Newsbrief: New strain of HIV found in Gorillas

By YULs Source
August 03, 2009

HIV-1, the main strain of HIV carried by humans, was believed to have come from chimpanzees. But research published in Nature Medicine has uncovered a woman who carries a strain of HIV-1 that traces back to gorillas, Bloomberg reports.

A new strain of AIDS-causing HIV virus has been found in a 62-year-old woman from Cameroon. A study by French researchers in the academic journal Nature Medicine suggests that the new strain of HIV resembles that found in gorillas, a subtype of the simian immunodeficiency virus.
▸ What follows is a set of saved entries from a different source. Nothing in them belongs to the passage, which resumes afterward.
Lemma run_tasks_at cmdID c primaryRef parentHistory ts w :
  let m := run_tasks NewID elapsed answer flt cf fs url_Parse history_ok sid pol fsops pc git sched admitted deadline Stream Dispatch
             repo intentID baseSHA cmdID c primaryRef parentHistory ts (worktree_of <$> ts) w in
  exists n l, minted_ids w <= n /\ m.1 = mkWorld n (slots w) (elog w ++ l) /\ tasks_post w cmdID ts l.
Proof.
  unfold run_tasks. rewrite zip_worktrees.
  set (prog := imap _ ((fun t => (t, worktree_of t)) <$> ts)). assert (length prog = length ts) as Hlp by (unfold prog; by rewrite length_imap, length_fmap).
  destruct (par_run NewID sched prog (fun j l r => forall t, ts !! j = Some t -> worker_done (strided NewID (minted_ids w) (length ts) j) t l r) w)
    as (n1 & logs & Hn1 & E1 & Hlr & Hll & HQ).
  { intros j f Hf. unfold prog in Hf. rewrite list_lookup_imap, list_lookup_fmap in Hf. destruct (ts !! j) as [t|] eqn:Et; [|discriminate].
    injection Hf as <-. rewrite Hlp. eapply emits_impl; [apply worker_spec|]. intros l r Hw t' [= <-]. exact Hw. }
  unfold mbind at 1, M_bind. destruct (par NewID sched prog w) as [w1 rs]. simpl in E1, Hlr, HQ. subst w1. rewrite Hlp in *.
  rewrite <-zip_worktrees, zip_results. set (l1 := interleave sched logs) in *.
  match goal with |- context [(?prog (mkWorld n1 (slots w) (elog w ++ l1))).1] => assert (emits_at (elog w ++ l1) prog (fun l _ => exists lm lr lc, l = lm ++ lr ++ lc /\
    merge_post (elog w ++ l1) lm (zip ts rs) /\ (exists t hist, lr = t :: hist /\ result_of cmdID t /\ Forall is_history hist) /\
    Forall git_other lc /\ forall t, t ∈ ts -> removal (wt_Path (worktree_of t)) ∈ lc)) as Hrest end.
  { eapply emits_at_bind; [apply merge_tasks_at|]. intros lm out [Hm Hout].
    eapply emits_at_bind; [exact (proj1 (emits_emits_at _ _) (result_turns NewID elapsed history_ok cmdID c _ _ _ _ _ _) _)|]. intros lr o Hlr'.
    eapply emits_at_bind; [exact (proj1 (emits_emits_at _ _) (removals_spec _) _)|]. intros lc [] [Hc Hall]. apply emits_at_ret. rewrite app_nil_r.
    exists lm, lr, lc. split_and!; try done. intros t [j Hj]%list_elem_of_lookup.
    destruct (lookup_lt_is_Some_2 (workerKeepBranch <$> out) j) as [b Hb].
    { rewrite length_fmap, Hout, length_zip_with. apply lookup_lt_Some in Hj. lia. }
    apply (Hall (worktree_of t, b)). apply list_elem_of_lookup. exists j. apply lookup_zip_with_Some. exists (worktree_of t), b.
    split_and!; [done| |done]. by rewrite list_lookup_fmap, Hj. }
  destruct (Hrest (mkWorld n1 (slots w) (elog w ++ l1)) eq_refl) as (n2 & l2 & Hn2 & E2 & lm & lr & lc & -> & Hm & Hres & Hc & Hall). simpl in *.
  exists n2, (l1 ++ lm ++ lr ++ lc). split_and!; [lia|rewrite app_assoc; exact E2|]. exists logs, rs, lm, lr, lc. split_and!; try done.
  intros j t lj r Ht Hl Hr. exact (HQ j lj r Hl Hr t Ht).
Qed.
End run.

(** *** The whole call *)

(** The repository the call opens: the workspace directory, made absolute. *)
Definition pool_repo : Repo :=
  mkRepo (match Abs getwd (pc_WorkspaceDir pc) with Ok abs => abs | Err _ => "" end).

(** Before any worktree is created, only git's queries. *)
Definition setup_ok (l0 l : list effect) (P : list string) : Prop :=
  Forall repo_op l /\ Forall (fun e => merge_branch e = None) l /\ pending git pool_repo l0 l P.

Inductive pool_run (w : world) (intentID cmdID : string) (c : Call) : list effect -> Prop :=
| pr_refused lp t hist :
    setup_ok (elog w) lp [] -> result_of cmdID t -> Forall is_history hist -> pool_run w intentID cmdID c (lp ++ t :: hist)
| pr_ran pa baseSHA w' lp lt :
    ParseWorkerPoolArgs (call_Args c) (pc_MaxTasks pc) = Ok pa ->
    Forall (fun t => validID (worktree_id intentID t) = Ok tt) (Tasks pa) ->
    setup_ok (elog w) lp (wt_Path ∘ worktree_of pool_repo intentID <$> Tasks pa) ->
    elog w' = elog w ++ lp -> minted_ids w <= minted_ids w' ->
    tasks_post pool_repo intentID baseSHA w' cmdID (Tasks pa) lt ->
    pool_run w intentID cmdID c (lp ++ lt).

Definition pool_ends (w0 : world) (intentID cmdID : string) (c : Call) (lp : list effect) (m : M outcome) : Prop :=
  forall w, elog w = elog w0 ++ lp -> minted_ids w0 <= minted_ids w -> slots w = slots w0 ->
    exists n l, minted_ids w0 <= n /\ (m w).1 = mkWorld n (slots w0) (elog w0 ++ l) /\ pool_run w0 intentID cmdID c l.

Lemma pool_fail w0 intentID cmdID c lp code msg :
  setup_ok (elog w0) lp [] -> pool_ends w0 intentID cmdID c lp (host_fail NewID elapsed history_ok cmdID c code msg).
Proof.
  intros Hs w Ew Hn Hsl. destruct (result_turns NewID elapsed history_ok cmdID c (Some [("error_message", AStr msg)]) (-1) code msg
    (mkOutcome (mkToolResult (call_ID c) (call_Tool c) (Some [("error_message", AStr msg)]) None code) "" (-1) msg true) code w) as (n & l & Hn2 & E & t & hist & -> & Ht & Hh).
  exists n, (lp ++ t :: hist). split; [lia|]. split; [|by apply pr_refused]. unfold host_fail. rewrite E, Hsl, Ew. by rewrite <-app_assoc.
Qed.

(** One step of the setup. *)
Lemma pool_bind {A} w0 intentID cmdID c lp (m : M A) (f : A -> M outcome) Q :
  emits_at (elog w0 ++ lp) m Q -> (forall l a, Q l a -> pool_ends w0 intentID cmdID c (lp ++ l) (f a)) -> pool_ends w0 intentID cmdID c lp (m ≫= f).
Proof.
  intros Hm Hf w Ew Hn Hsl. destruct (Hm w Ew) as (n1 & l1 & Hn1 & E1 & HQ). unfold mbind, M_bind. destruct (m w) as [w1 a]. simpl in *. subst w1.
  apply (Hf l1 a HQ); simpl; [by rewrite app_assoc|lia|done].
Qed.

Lemma setup_query l0 lp e P : setup_ok l0 lp P -> git_other e -> setup_ok l0 (lp ++ [e]) P.
Proof.
  intros (H1 & H2 & H3) He. assert (Forall git_other [e]) as (H4 & H5 & H6)%git_other_split by by constructor.
  split_and!; [by apply Forall_app|by apply Forall_app|]. eapply pending_app; [exact H3|by apply pending_none|auto].
Qed.

Lemma runWorkerPool_spec intentID cmdID c w :
  let m := runWorkerPool NewID elapsed answer flt cf fs url_Parse history_ok sid pol fsops pc git getwd lookPath_ok has_dot_git mkdir_ok load_window
             sched admitted deadline Stream Dispatch intentID cmdID c w in
  exists n l, minted_ids w <= n /\ m.1 = mkWorld n (slots w) (elog w ++ l) /\ pool_run w intentID cmdID c l.
Proof.
  assert (setup_ok (elog w) [] []) as H0 by (split_and!; [done|done|by apply pending_none]).
  enough (pool_ends w intentID cmdID c [] (runWorkerPool NewID elapsed answer flt cf fs url_Parse history_ok sid pol fsops pc git getwd lookPath_ok has_dot_git mkdir_ok
    load_window sched admitted deadline Stream Dispatch intentID cmdID c)) as Hgo by (apply Hgo; [by rewrite app_nil_r|lia|done]).
  unfold runWorkerPool. destruct (pc_Enabled pc); [|by apply pool_fail]. simpl. destruct (pc_PerSessionWorkspace pc); [by apply pool_fail|].
  destruct (ParseWorkerPoolArgs _ _) as [pa|e] eqn:Hpa; [|by apply pool_fail].
  unfold Open. destruct (Abs getwd (pc_WorkspaceDir pc)) as [abs|e] eqn:Habs; [|by apply pool_fail].
  destruct lookPath_ok; [|by apply pool_fail]. destruct has_dot_git; [|by apply pool_fail]. simpl.
  assert (mkRepo abs = pool_repo) as -> by (unfold pool_repo; by rewrite Habs).
  assert (forall argv (f : result git_error string -> M outcome) lp, setup_ok (elog w) lp [] ->
    (forall d, add_path (gitcmd d argv) = None) -> (forall d, merge_branch (gitcmd d argv) = None) ->
    (forall a lp', setup_ok (elog w) lp' [] -> pool_ends w intentID cmdID c lp' (f a)) ->
    pool_ends w intentID cmdID c lp (run_out git pool_repo (r_root pool_repo) argv ≫= f)) as Hquery.
  { intros argv f lp Hs Ha Hm Hf. eapply pool_bind; [apply run_out_at|]. intros l a [-> _]. apply Hf, setup_query; [done|]. split; [by eexists _, _|done]. }
  apply Hquery; [done..|]. intros [baseSHA|e] lp1 H1; [|by apply pool_fail].
  apply Hquery; [done..|]. intros [ref|e] lp2 H2; [|by apply pool_fail].
  destruct load_window as [hist|e]; [|by apply pool_fail].
  eapply pool_bind; [apply add_worktrees_at|]. intros l3 x (Hh3 & Hm3 & Hx). destruct H2 as (Hh2 & Hm2 & Hp2). destruct x as [wts|msg].
  - destruct Hx as (-> & Hids & Hp3). intros w' Ew Hn Hsl. simpl.
    destruct (run_tasks_at pool_repo intentID baseSHA cmdID c ref hist (Tasks pa) w') as (n & l & Hn' & E & Hpost).
    exists n, ((lp2 ++ l3) ++ l). split; [lia|]. split; [rewrite <-Hsl, (app_assoc (elog w)), <-Ew; exact E|].
    apply (pr_ran _ _ _ _ pa baseSHA w'); try done. split_and!; [by apply Forall_app|by apply Forall_app|].
    eapply pending_app; [exact Hp2|exact Hp3|by intros ? ?%not_elem_of_nil].
  - destruct Hx as [Hp3 _]. apply pool_fail. split_and!; [by apply Forall_app|by apply Forall_app|].
    eapply pending_app; [exact Hp2|exact Hp3|by intros ? ?%not_elem_of_nil].
Qed.

(** *** The contract of the call *)

Lemma repo_op_quiet cmdID l : Forall repo_op l -> Forall (quiet cmdID) l.
Proof.
  intros Hl. eapply Forall_impl; [exact Hl|]. intros [| | | | | |op] Hx; try done. destruct op; try done; (split_and!; [done|by intros (? & ? & [=])|by intros []]).
Qed.

Lemma merge_effect_quiet intentID cmdID l : Forall (merge_effect intentID) l -> Forall (quiet cmdID) l.
Proof.
  intros Hl. eapply Forall_impl; [exact Hl|]. intros x [Hx|(id & p & ->)]; [|split_and!; [done|by intros (? & ? & [=])|by intros []]].
  assert (Forall (quiet cmdID) [x]) as [? _]%Forall_cons; [|done]. apply repo_op_quiet. by constructor.
Qed.

Lemma worker_effect_quiet `{!Inj (=) (=) NewID} base n j k l :
  k < base -> Forall (worker_effect (strided NewID base n j)) l -> Forall (quiet (NewID k)) l.
Proof.
  intros Hk Hl. eapply Forall_impl; [exact Hl|]. intros x (Ht & Hs & _ & Hr). split_and!; [done| |done].
  intros [i Hi]%Hr. unfold strided in Hi. apply (inj NewID) in Hi. lia.
Qed.

(** Everything the workers and the merges did. *)
Lemma tasks_interleaved repo intentID baseSHA w cmdID ts l :
  tasks_post repo intentID baseSHA w cmdID ts l -> exists logs lm lr lc,
    l = interleave sched logs ++ lm ++ lr ++ lc /\
    (forall j lj, logs !! j = Some lj -> exists t, ts !! j = Some t /\
       worker_post (strided NewID (minted_ids w) (length ts) j) answer url_Parse pol (worktree_id intentID t) t lj) /\
    Forall (merge_effect intentID) lm /\ Forall (fun e => add_path e = None) lm /\
    (exists t hist, lr = t :: hist /\ result_of cmdID t /\ Forall is_history hist) /\
    Forall git_other lc /\ forall t, t ∈ ts -> gitcmd (r_root repo) (remove_cmd (wt_Path (worktree_of repo intentID t))) ∈ lc.
Proof.
  intros (logs & rs & lm & lr & lc & -> & Hl1 & Hl2 & Hw & (Hm1 & Hm2 & _) & Hrest). exists logs, lm, lr, lc. split_and!; try done; [|apply Hrest..].
  intros j lj Hj. pose proof (lookup_lt_Some _ _ _ Hj) as Hlt.
  destruct (lookup_lt_is_Some_2 ts j) as [t Ht]; [lia|]. destruct (lookup_lt_is_Some_2 rs j) as [r Hr]; [lia|]. exists t. split; [done|].
  by destruct (Hw j t lj r Ht Hj Hr).
Qed.

(** The pool answers its call once, whatever its workers do. *)
Lemma runWorkerPool_contract `{!Inj (=) (=) NewID} intentID cmdID c :
  emits_older NewID cmdID (runWorkerPool NewID elapsed answer flt cf fs url_Parse history_ok sid pol fsops pc git getwd lookPath_ok has_dot_git mkdir_ok load_window
    sched admitted deadline Stream Dispatch intentID cmdID c) (fun l _ => handler_run cmdID l).
Proof.
  intros w (k & Hk & ->). destruct (runWorkerPool_spec intentID (NewID k) c w) as (n & l & Hn & E & Hrun). exists n, l. split_and!; [done|exact E|].
  destruct Hrun as [lp t hist (Hs & _) Ht Hh|pa baseSHA w' lp lt Hpa Hids (Hs & _) Ew Hmint Hpost].
  - exists lp, t, hist. split_and!; [done|by apply repo_op_quiet|done|by apply history_after].
  - apply tasks_interleaved in Hpost as (logs & lm & lr & lc & -> & Hw & Hm & _ & (t & hist & -> & Ht & Hh) & Hc & _).
    exists (lp ++ interleave sched logs ++ lm), t, (hist ++ lc). split_and!; [by rewrite <-!app_assoc| |done|].
    + apply Forall_app. split; [by apply repo_op_quiet|]. apply Forall_app. split; [|by eapply merge_effect_quiet].
      apply interleave_Forall. intros j lj Hj. destruct (Hw j lj Hj) as (u & _ & Hwp & _). eapply worker_effect_quiet; [|exact Hwp]. lia.
    + apply Forall_app. split; [by apply history_after|]. eapply Forall_impl; [exact Hc|]. by intros x ((d & a & ->) & _).
Qed.

(** *** Claims *)

(** no worktree outlives the call: whenever git accepted a "worktree add"
    during a call of the pool, the pool later asks git to remove that worktree,
    on every way out: a later worktree that cannot be created, failed or
    canceled tasks, refused merges or success. *)
Theorem pool_leaves_no_worktree (intentID cmdID : string) (c : Call) (w : world) (l pre post : list effect) (x : effect) (path : string) :
  elog (runWorkerPool NewID elapsed answer flt cf fs url_Parse history_ok sid pol fsops pc git getwd lookPath_ok has_dot_git mkdir_ok load_window
    sched admitted deadline Stream Dispatch intentID cmdID c w).1 = elog w ++ l ->
  l = pre ++ x :: post -> add_path x = Some path -> git_ok git (elog w ++ pre) x ->
  gitcmd (r_root pool_repo) (remove_cmd path) ∈ post.
Proof.
  intros El Hsplit Hadd Hgit. destruct (runWorkerPool_spec intentID cmdID c w) as (n & l' & _ & E & Hrun). rewrite E in El. simpl in El. apply app_inv_head in El as <-.
  assert (pending git pool_repo (elog w) l' []) as Hp; [|by destruct (Hp pre x post path Hsplit Hadd Hgit) as [?|?%not_elem_of_nil]].
  clear Hsplit Hadd Hgit E. destruct Hrun as [lp t hist (_ & _ & Hp) (i & p & ->) Hh|pa baseSHA w' lp lt Hpa Hids (_ & _ & Hp) Ew Hmint Hpost].
  - eapply pending_app; [exact Hp| |by intros ? ?%not_elem_of_nil]. apply pending_none. constructor; [done|]. eapply Forall_impl; [exact Hh|]. by intros [].
  - apply tasks_interleaved in Hpost as (logs & lm & lr & lc & -> & Hw & _ & Hm & (t & hist & -> & (i & p & ->) & Hh) & Hc & Hrem).
    eapply pending_app; [exact Hp|apply pending_none|].
    + repeat (apply Forall_app; split); [|done|constructor; [done|]; eapply Forall_impl; [exact Hh|]; by intros []|by apply git_other_split in Hc as (_ & ? & _)].
      apply interleave_Forall. intros j lj Hj. destruct (Hw j lj Hj) as (u & _ & Hwp & _). eapply Forall_impl; [exact Hwp|].
      intros y (_ & _ & Hy & _). unfold add_path. by rewrite Hy.
    + intros q (t & -> & Ht)%list_elem_of_fmap. left. rewrite !elem_of_app. do 3 right. by apply Hrem.
Qed.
The known strains of HIV originated in chimpanzees. Scientists say gorilla-to-human transmission is the most likely reason for the emergence of the new strain. The spread of the new strain of HIV remains unknown, although scientists say the virus is well-adapted to replicate in human cells. The existing HIV anti-virals are still expected to be useful in treating the new HIV strain.

French doctors treating the 62-year-old Cameroonian woman who was living in Paris said they initially spotted some discrepancies in routine viral load tests.

Further analysis of the HIV strain she was infected with showed it was more closely related to SIV from gorillas than HIV from humans.

She is the only person known to be infected with the new strain but the researchers expect to find other cases.

The researchers reported their findings in the journal Nature Medicine and concluded: "The discovery of this novel HIV-1 lineage highlights the continuing need to watch closely for the emergence of new HIV variants."